Amongst Figma’s many investors, Index Ventures which collaboratively led Figma’s 2013’s $3.9 million seed round would he the biggest beneficiary. The company also continued to participate in subsequent after 2013. This shows it held and most likely continued to increase its investment as Figma grew.

Other beneficiaries include Greylock, a company which featured prominently in Figma’s Series A $14 million round in late 2015 Greylock. Same goes for Kleiner Perkins. Kleiner Perkins spearheaded Figma’s Series B round post-2015. All these companies will enjoy some huge returns on their investment in Figma.
Additionally companies like Sequoia Capital which featured prominently in Figma’s Series C in 2019, Andreessen Horowitz which spearheaded a Series D in 2020, and Durable Capital Partners from a 2021 series which peaked at $200 million are all positioned to receive decent returns from their partnership with Figma.

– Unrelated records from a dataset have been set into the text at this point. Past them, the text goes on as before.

(* ===== verification/FsFile.v ===== *)
(** * Files: bmap, readi and writei (fs.c)

    The blocks of an inode, direct and through its indirect block, and the
    bytes in them.  [bmap] finds or allocates the block of an offset; [readi]
    and [writei] are reads and writes of an array of bytes, and leave the
    blocks of all other files alone. *)

From stdpp Require Import base list gmap strings fin_maps list_numbers.
From S2P Require Import Prelude Memory Bytes Str Kernel KMonad Boot Mmu Spinlock Sched Ide Ring Bio BioSpec Log LogSpec Fs FsBlocks.

(** ** The blocks of a file *)

(** Block [bn] of the file; 0 if it has none. *)
Definition fblock (d : Z -> list Z) (ip : inode) (bn : Z) : Z :=
  if bn <? NDIRECT then addr_of ip bn
  else if addr_of ip NDIRECT =? 0 then 0 else get32 (d (addr_of ip NDIRECT)) (4 * (bn - NDIRECT)).
Definition fbyte (d : Z -> list Z) (ip : inode) (off : Z) : Z :=
  byte_at (d (fblock d ip (off / BSIZE))) (off mod BSIZE).

(** All blocks that belong to the file: the blocks of its bytes, and, as slot
    [MAXFILE], its indirect block. *)
Definition fslot (d : Z -> list Z) (ip : inode) (k : Z) : Z :=
  if k =? MAXFILE then addr_of ip NDIRECT else fblock d ip k.
Definition owns (d : Z -> list Z) (ip : inode) (n : Z) : Prop :=
  n <> 0 /\ exists k, 0 <= k <= MAXFILE /\ n = fslot d ip k.

Lemma fslot_block d ip bn : bn < MAXFILE -> fslot d ip bn = fblock d ip bn.
Proof. intros Hb. unfold fslot. by rewrite (proj2 (Z.eqb_neq _ _)) by lia. Qed.
Lemma fslot_ind d ip : fslot d ip MAXFILE = addr_of ip NDIRECT.
Proof. unfold fslot. by rewrite Z.eqb_refl. Qed.

Lemma MAXFILE_eq : MAXFILE = 140.
Proof. done. Qed.
Ltac fsz := rewrite ?MAXFILE_eq in *; unfold NDIRECT, NINDIRECT, BSIZE in *; change (512 / 4) with 128 in *; lia.

Section FsFile.
Context (D : Disk) (size : Z) {HD : DiskOk D size}.
Context (start lsz : Z) (G : geometry start lsz size).
Context (sb : superblock) (data : Z).
Hypothesis FG : fs_geom size start lsz sb data.

Notation txn := (txn size start lsz).
Notation used := (used sb).
Notation disk_ok := (disk_ok size sb data).

Record file_ok (d : Z -> list Z) (ip : inode) : Prop := {
  fo_dev : i_dev ip = 1;
  fo_addrs : length (i_addrs ip) = 13%nat;
  fo_own : forall k, 0 <= k <= MAXFILE -> fslot d ip k <> 0 ->
    data <= fslot d ip k < size /\ used d (fslot d ip k) = true;
  fo_inj : forall k k', 0 <= k <= MAXFILE -> 0 <= k' <= MAXFILE ->
    fslot d ip k <> 0 -> fslot d ip k = fslot d ip k' -> k = k';
  fo_size : 0 <= i_size ip <= MAXFILE * BSIZE;
  fo_full : forall bn, 0 <= bn -> bn * BSIZE < i_size ip -> fblock d ip bn <> 0
}.

Lemma owns_used d ip n : file_ok d ip -> owns d ip n -> data <= n < size /\ used d n = true.
Proof. intros Hf (H0 & k & Hk & ->). by apply (fo_own d ip Hf). Qed.

(** What an operation on the file [ip] may do to the disk: other blocks that
    are in use stay as they are, except for the free map, and new blocks of
    the file were free. *)
Record extends (d : Z -> list Z) (ip : inode) (d' : Z -> list Z) (ip' : inode) : Prop := {
  ex_used : forall n, 0 <= n < size -> used d n = true -> used d' n = true;
  ex_other : forall n, data <= n < size -> used d n = true -> ~ owns d ip n -> d' n = d n;
  ex_meta : forall n, 0 <= n < sb_bmapstart sb -> d' n = d n;
  ex_own : forall n, owns d' ip' n -> owns d ip n \/ used d n = false
}.

Lemma extends_refl d ip : extends d ip d ip.
Proof. split; auto. Qed.

Lemma data_lt n : data <= n < size -> 0 <= n < size.
Proof. intros Hn. eapply data_range; done. Qed.

Lemma extends_trans d1 ip1 d2 ip2 d3 ip3 :
  extends d1 ip1 d2 ip2 -> extends d2 ip2 d3 ip3 -> file_ok d3 ip3 -> extends d1 ip1 d3 ip3.
Proof.
  intros [U1 O1 M1 W1] [U2 O2 M2 W2] Hf. split.
  - intros n Hn Hu. by apply U2, U1.
  - intros n Hn Hu Ho. rewrite O2; [by apply O1|done|by apply U1; [apply data_lt|]|].
    intros [Ho2|Hfr]%W1; [done|congruence].
  - intros n Hn. by rewrite M2, M1.
  - intros n Hn. destruct (W2 n Hn) as [Ho|Hfr]; [by apply W1|]. right.
    destruct (used d1 n) eqn:E; [|done]. destruct (owns_used _ _ _ Hf Hn) as [Hr _].
    by rewrite (U1 n (data_lt n Hr) E) in Hfr.
Qed.

(** The file gets the free block [b] as its slot [k0]. *)
Lemma slot_step d ip d' ip' b k0 :
  file_ok d ip -> 0 <= k0 <= MAXFILE -> fslot d ip k0 = 0 -> data <= b < size -> used d b = false ->
  (forall k, 0 <= k <= MAXFILE -> fslot d' ip' k = if k =? k0 then b else fslot d ip k) ->
  i_dev ip' = i_dev ip -> length (i_addrs ip') = length (i_addrs ip) -> i_size ip' = i_size ip ->
  (forall n, 0 <= n < size -> used d' n = (n =? b) || used d n) ->
  (forall n, data <= n < size -> used d n = true -> n <> addr_of ip NDIRECT -> d' n = d n) ->
  (forall n, 0 <= n < sb_bmapstart sb -> d' n = d n) ->
  file_ok d' ip' /\ extends d ip d' ip'.
Proof.
  intros [Hdev Hlen Hown Hinj Hsz Hfull] Hk0 H0 Hb Hu Hslot Edev Elen Esz EU EO EM.
  assert (Hdata : 0 < data) by (pose proof (block_one size start lsz G sb data FG);
    pose proof (map_block_bounds size start lsz sb data FG b (data_lt b Hb)); lia).
  assert (Hnew : forall k, 0 <= k <= MAXFILE -> fslot d ip k <> b).
  { intros k Hk E. destruct (Hown k Hk ltac:(lia)) as [_ Hu']. congruence. }
  split; [split|split].
  - congruence.
  - congruence.
  - intros k Hk. rewrite Hslot by done. zcase; intros Hn.
    + split; [done|]. rewrite EU by (by apply data_lt). by rewrite Z.eqb_refl.
    + destruct (Hown k Hk Hn) as [Hr Hu']. split; [done|]. rewrite EU by (by apply data_lt). by rewrite Hu', orb_true_r.
  - intros k k' Hk Hk'. rewrite !Hslot by done. repeat zcase; subst; try done.
    + intros _ E. by destruct (Hnew k').
    + intros _ E. by destruct (Hnew k).
    + by apply Hinj.
  - by rewrite Esz.
  - intros bn Hbn Hlt. rewrite Esz in Hlt. assert (bn < MAXFILE) by (unfold BSIZE in *; lia).
    rewrite <- fslot_block by done. rewrite Hslot by lia. rewrite fslot_block by done. zcase; [lia|by apply Hfull].
  - intros n Hn E. by rewrite EU, E, orb_true_r.
  - intros n Hn Hun Ho. apply EO; [done|done|]. intros ->. apply Ho. split; [lia|]. exists MAXFILE. by rewrite fslot_ind.
  - done.
  - intros n (Hn & k & Hk & ->). rewrite Hslot in * by done. revert Hn. zcase; intros Hn; [by right|left].
    split; [done|]. by exists k.
Qed.

Definition inode_in (s : kstate) (i : nat) (ip : inode) : Prop := fs_icache (k_fs s) !! i = Some ip.

Lemma inode_at_ok s i ip e : inode_in s i ip -> inode_at i e s = Ok ip e s.
Proof. intros Hi. unfold inode_at. mstep. by rewrite Hi. Qed.

Lemma inode_rest s s' i ip : fsrest s' = fsrest s -> inode_in s i ip -> inode_in s' i ip.
Proof. unfold inode_in. intros (_ & E & _)%fsrest_fs Hi. congruence. Qed.

Lemma inode_upd s i ip f : inode_in s i ip -> inode_in (upd_inode i f s) i (f ip).
Proof. intros Hi. unfold inode_in in *. cbn. by rewrite list_lookup_alter_eq, Hi. Qed.

Lemma txn_inode s i f d bs B : txn s d bs B -> txn (upd_inode i f s) d bs B.
Proof.
  intros (V & [Hi Ho Hl Hd Hs Hout Hb] & Hda & Hbu & Hsy). exists V. split; [|done]. split; try done.
  destruct Ho as [? ? ? ?]. by split.
Qed.

(** The inode cache may change in entry [i] only. *)
Definition others (i : nat) (s : kstate) : kstate := upd_inode i (fun _ => mkInode 0 0 0 0 0 0 0 0 0 []) (fsrest s).


Lemma others_rest i s s' : fsrest s' = fsrest s -> others i s' = others i s.
Proof. unfold others. by intros ->. Qed.

Lemma others_upd i f s : others i (upd_inode i f s) = others i s.
Proof.
  unfold others. change (fsrest (upd_inode i f s)) with (upd_inode i f (fsrest s)). unfold upd_inode, upd_fs. cbn.
  by rewrite alter_twice.
Qed.

(** *** Room in the log *)

(** The blocks [X] are counted once and for all; [bs] may have [k] others more. *)
Definition weight (X bs : list Z) : nat := length (filter (fun n => n ∉ X) bs).
Definition room (X bs : list Z) (k : Z) : Prop :=
  Z.of_nat (weight X bs) + Z.of_nat (length X) + k <= Z.min (lsz - 2) (Z.of_nat NBUF - 3).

All these venture capital investors have partnered prominently with Figma. Figma boasts of 30 well known investment partners, and these are made up both lead and non lead investors. All the investors will be smiling to the bank as soon as the Adobe $20 billion transaction is successfully completed. 

The excitement over this deal may however be one sided as Adobe shareholders should be clenching their fists following the company’s plummeting stocks since the big announcement was made. Adobe stocks declined over 12% after the announcement and it may seem as though the $20 billion deal was a bit over the top even for a company with a very deep purse like  Adobe.